Varias veces he citado en este
sitio a Edmund Burke:
“Hay un límite en el
que la tolerancia deja de ser una virtud.”
Desde que conozco esta frase la
he defendido por absoluto convencimiento. Y he podido comprobar en numerosas
ocasiones que, para salvaguardar mi libertad y la de otros, he tenido que dejar
de hacer concesiones a quienes, paso a paso, con la “libertad” en sus bocas y
sus escritos, no buscaban otra cosa que arrebatar el libre albedrío a quienes
no se mostraban de acuerdo con sus postulados. Buena prueba de lo que sucede, por
poner otro ejemplo, es la intención invasora del Islam sobre occidente. Dada la
manifiesta inferioridad moral de dicho sistema socioreligioso ante el occidente
fundado sobre principios cristianos, su método de invasión no nos llega como un
choque frontal de culturas en la mayoría de la casuística. Es mucho más sutil.
Es asentarse en nuestra sociedad y comenzar a exigir derechos y libertades que
ellos no están dispuestos a conceder, en sus países, ni siquiera a quien es
musulmán.
De igual modo sucede con ideas
tales como el comunismo y el fascismo. Aunque no me guste; aunque lo considere
digno de tarados morales y éticos, como liberal debo respetar que cualquiera se
sienta atraído hacia ideas totalitarias. El pensamiento debe ser libre. Pero,
parafraseando a Burke, no puedo ver, ni bajo el más mínimo ápice de tolerancia,
la práctica del fascismo y el comunismo, simplemente porque, como no puede
resultar de otro modo, el resultado de tales tendencias es la miseria
intelectual, material y moral, así como el terror y el odio.
Alguien me preguntó, no hace
mucho, si yo, como liberal, estaba de acuerdo con la prohibición del burka en
centros oficiales y lugares públicos en España. Le contesté que sí. Y que,
además, si de mi dependiese, propondría en el congreso un proyecto de ley al
respecto y que cada diputado pudiese votar sin estar sujeto a ninguna
disciplina de partido. Yo prohibiría el burka porque tal prenda de vestir no
solo no constituye un problema de moda en absoluto, sino porque es un símbolo
claro de dominación de unos seres humanos sobre otros, sirviéndose de ideas
religiosas y del terror. De hecho, en los países donde se aplica el burka
mayoritariamente, cualquier mujer que no lo lleve está expuesta a morir
lapidada, ahorcada, apaleada o fusilada porque así puede decretarlo un tribunal
religioso. Para mí, el reconocimiento del derecho al burka en España implica un
reconocimiento tácito de España a las consecuencias a las que se pueden
enfrentar las mujeres que no desean llevarlo.

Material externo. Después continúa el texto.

Lemma retryLoop_partial st ws limit batchSize attempt fuel :
  (retryLoop fuel st ws limit batchSize attempt).1.1 = BPartial → queryRangePartialResponses = true.
Proof.
  revert st batchSize attempt. induction fuel as [|fuel IH]; intros st b a; [done|]. cbn [retryLoop].
  destruct (fetch _ _ _) as [[rs|e] st1]; [done|].
  destruct (retryable e && (1 <? b)). { cbv zeta. destruct (waitEnds _); [done|apply IH]. }
  destruct (retryable e && (b =? 1) && _). { destruct (waitEnds _); [done|apply IH]. }
  destruct (retryable e && queryRangePartialResponses) eqn:Hp; [|done]. by apply andb_true_iff in Hp as [_ ->].
Qed.

Lemma runWindows_partial fuel st ws limit collected partial c :
  (runWindows fuel st ws limit collected partial).1 = Streams c true → partial = true ∨ queryRangePartialResponses = true.
Proof.
  revert st ws collected partial. induction fuel as [|fuel IH]; intros st ws col p; [done|]. cbn [runWindows].
  destruct ws as [|w ws]; [intros [= _ ->]; by left|]. destruct (_ <=? 0); [intros [= _ ->]; by left|].
  destruct (parallel st w) as [par st1]. set (b := if Z.min _ _ <=? 0 then _ else _). clearbody b.
  pose proof (retryLoop_partial st1 (w :: ws) (limit - Z.of_nat (length col)) b 0 (retryFuel b)) as He.
  destruct (retryLoop _ _ _ _ _ _) as [[o m] b']. cbn [fst snd] in He. destruct o; try done; [apply IH|]. intros _. right. by apply He.
Qed.

(** When no fetch fails, the loop answers with rows. *)
Variable Q : S → Prop.
Hypothesis Q_fetch : ∀ st ws l, 0 < l → Q st → ∃ rs st', fetch st ws l = (inl rs, st') ∧ Q st'.
Hypothesis Q_parallel : ∀ st w, Q st → Q (parallel st w).2.

Lemma runWindows_succeeds fuel st ws limit collected : Q st → (length ws < fuel)%nat →
  ∃ c, (runWindows fuel st ws limit collected false).1 = Streams c false.
Proof.
  revert st ws collected. induction fuel as [|fuel IH]; intros st ws col Hq Hf; [lia|]. cbn [runWindows].
  destruct ws as [|w ws]; [by eexists|]. destruct (Z.leb_spec (limit - Z.of_nat (length col)) 0); [by eexists|].
  pose proof (Q_parallel st w Hq) as Hq1. destruct (parallel st w) as [par st1]. cbn [snd] in Hq1.
  set (b := if Z.min _ _ <=? 0 then _ else _). assert (1 ≤ b) as Hb by (unfold b; zcase; lia). clearbody b.
  destruct (Q_fetch st1 (take (Z.to_nat b) (w :: ws)) (limit - Z.of_nat (length col))) as (rs & st2 & Hfe & Hq2); [lia|done|].
  unfold retryFuel. rewrite Nat.add_comm. cbn [Nat.add retryLoop]. rewrite Hfe. apply IH; [done|]. rewrite length_drop. cbn [length] in *. lia.
Qed.

End Loop.

Lemma backoff_bounded attempt : attempt ≤ 37 →
  queryRangeRetryMinBackoff ≤ queryRangeWindowRetryBackoff attempt ≤ queryRangeRetryMaxBackoff.
Proof.
  intros Ha. unfold queryRangeWindowRetryBackoff. cbv zeta. set (a := if attempt <? 1 then 1 else attempt).
  assert (1 ≤ a ≤ 37) as Hr by (unfold a; zcase; lia). clearbody a.
  rewrite Z.shiftl_mul_pow2 by lia.
  assert (1 ≤ 2 ^ (a - 1) ≤ 2 ^ 36) as Hp.
  { split; [|apply Z.pow_le_mono_r; lia]. change 1 with (2 ^ 0). apply Z.pow_le_mono_r; lia. }
  change (2 ^ 36) with 68719476736 in Hp. unfold queryRangeRetryMinBackoff, queryRangeRetryMaxBackoff, Millisecond, Second in *.
  rewrite wrap64_id by (unfold in_int64, MinInt64, MaxInt64; lia). zcase; lia.
Qed.

(** ** Adaptive parallelism *)

Section Adaptive.
Context `{Clock}.

(** The settings and the state under [queryRangeAdaptiveMu]; [None] is the zero
    time. *)
Record adaptive : Type := mkAdaptive {
  queryRangeAdaptiveParallel : bool;
  queryRangeMaxParallel : Z;
  queryRangeParallelMin : Z;
  queryRangeParallelMax : Z;
  queryRangeAdaptiveCooldown : Z;
  queryRangeErrorBackoffThreshold : F;
  queryRangeLatencyBackoff : Z;
  queryRangeLatencyTarget : Z;
  queryRangeParallelCurrent : Z;
  queryRangeLatencyEWMA : Z;
  queryRangeErrorEWMA : F;
  queryRangeAdaptiveLastAdjust : option Z
}.

Definition set_current (n : Z) (last : option Z) (a : adaptive) : adaptive :=
  mkAdaptive (queryRangeAdaptiveParallel a) (queryRangeMaxParallel a) (queryRangeParallelMin a)
    (queryRangeParallelMax a) (queryRangeAdaptiveCooldown a) (queryRangeErrorBackoffThreshold a)
    (queryRangeLatencyBackoff a) (queryRangeLatencyTarget a) n (queryRangeLatencyEWMA a)
    (queryRangeErrorEWMA a) last.

Definition set_ewma (lat : Z) (err : F) (a : adaptive) : adaptive :=
  mkAdaptive (queryRangeAdaptiveParallel a) (queryRangeMaxParallel a) (queryRangeParallelMin a)
    (queryRangeParallelMax a) (queryRangeAdaptiveCooldown a) (queryRangeErrorBackoffThreshold a)
    (queryRangeLatencyBackoff a) (queryRangeLatencyTarget a) (queryRangeParallelCurrent a) lat err
    (queryRangeAdaptiveLastAdjust a).

Definition queryRangeWindowParallelLimit (a : adaptive) : Z * adaptive :=
  if negb (queryRangeAdaptiveParallel a) then
    (if queryRangeMaxParallel a <=? 0 then 1 else queryRangeMaxParallel a, a)
  else
    let cur := queryRangeParallelCurrent a in
    let cur := if (cur <? queryRangeParallelMin a) || (queryRangeParallelMax a <? cur)
               then queryRangeParallelMin a else cur in
    let cur := if cur <=? 0 then 1 else cur in
    (cur, set_current cur (queryRangeAdaptiveLastAdjust a) a).

(** The weights of the moving averages, [alpha] = 1/5. *)
Definition keep_weight : F := Fdiv (Times.ofInt 4) (Times.ofInt 5).
Definition new_weight : F := Fdiv (Times.ofInt 1) (Times.ofInt 5).

Definition halve (a : adaptive) : Z := Z.max (queryRangeParallelMin a) (Z.quot (queryRangeParallelCurrent a) 2).

Definition observeQueryRangeWindowFetch (now latency : Z) (failed : bool) (a : adaptive) : adaptive :=
  if negb (queryRangeAdaptiveParallel a) then a
  else
    let latency := if latency <? 0 then 0 else latency in
    let lat :=
      if queryRangeLatencyEWMA a <=? 0 then latency
      else to_int64 (Fadd (Fmul keep_weight (Times.ofInt (queryRangeLatencyEWMA a)))
                          (Fmul new_weight (Times.ofInt latency))) in
    let err := Fadd (Fmul keep_weight (queryRangeErrorEWMA a))
                    (Fmul new_weight (Times.ofInt (if failed then 1 else 0))) in
    let a := set_ewma lat err a in
    if match queryRangeAdaptiveLastAdjust a with
       | Some t => time_sub now t <? queryRangeAdaptiveCooldown a
       | None => false
       end then a
    else
      let old := queryRangeParallelCurrent a in
      let shouldBackoff :=
        Fle (queryRangeErrorBackoffThreshold a) err || ((0 <? lat) && (queryRangeLatencyBackoff a <=? lat)) in
      let shouldIncrease :=
        Fle err (Fdiv (queryRangeErrorBackoffThreshold a) (Times.ofInt 2)) && (0 <? lat)
        && (lat <=? queryRangeLatencyTarget a) in
      let cur :=
        if shouldBackoff && (queryRangeParallelMin a <? old) then halve a
        else if shouldIncrease && (old <? queryRangeParallelMax a) then old + 1
        else old in
      set_current cur (if cur =? old then queryRangeAdaptiveLastAdjust a else Some now) a.

Definition forceQueryRangeParallelBackoff (now : Z) (a : adaptive) : adaptive :=
  if negb (queryRangeAdaptiveParallel a) then a
  else if queryRangeParallelCurrent a <=? queryRangeParallelMin a then a
  else set_current (halve a) (Some now) a.

Definition DownstreamConnectionPressure (a : adaptive) : bool :=
  if negb (queryRangeAdaptiveParallel a) then false
  else if Flt (Times.ofInt 0) (queryRangeErrorEWMA a)
          && Fle (queryRangeErrorBackoffThreshold a) (queryRangeErrorEWMA a) then true
  else if (0 <? queryRangeLatencyEWMA a) && (queryRangeLatencyBackoff a <=? queryRangeLatencyEWMA a) then true
  else (queryRangeParallelCurrent a <=? queryRangeParallelMin a) && (0 <? queryRangeLatencyEWMA a)
       && (queryRangeLatencyTarget a <=? queryRangeLatencyEWMA a).

(** One critical section by some goroutine. *)
Inductive adjusts : adaptive → adaptive → Prop :=
| adj_limit a : adjusts a (queryRangeWindowParallelLimit a).2
| adj_observe now lat failed a : adjusts a (observeQueryRangeWindowFetch now lat failed a)
| adj_force now a : adjusts a (forceQueryRangeParallelBackoff now a).

Definition bounded (lo hi : Z) (a : adaptive) : Prop :=
  queryRangeParallelMin a = lo ∧ queryRangeParallelMax a = hi ∧ queryRangeAdaptiveParallel a = true ∧
  lo ≤ queryRangeParallelCurrent a ≤ hi.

Finalizando ya estas consideraciones,
quiero volver a las corridas de toros. No me parece tan mal (sin que me parezca
bien) que alguien las defienda con el argumento de la libertad de quienes les
gustan estas prácticas, como los que las defienden asegurando que existen otros
abusos sobre animales que no se solucionan. Insisto en que me parece nefasta la
excusa del “y tú más” y del “si no lo hago yo, otro lo hará”. Pero si
justificamos con el arte la muerte de un animal en una fiesta, ¿con qué
autoridad moral podemos reprochar a un supuesto “artista” que deje morir de
hambre a un perro para mostrarlo en fotografías artísticas?
¿Si permitimos que, por causa de
una tradición, un pueblo de tarados inhumanos, en su fiesta patronal anual,
persiga a lanzazos a un toro por sus calles para regocijo de sus habitantes,
con qué autoridad moral podemos reprochar a quienes siguen practicando el
sacrificio de animales por motivos religiosos? ¿Si toleramos, en nombre de la
libertad, que un dictador mantenga a su pueblo en la miseria y el terror, con
qué principios podremos ejercer una defensa coherente de la libertad?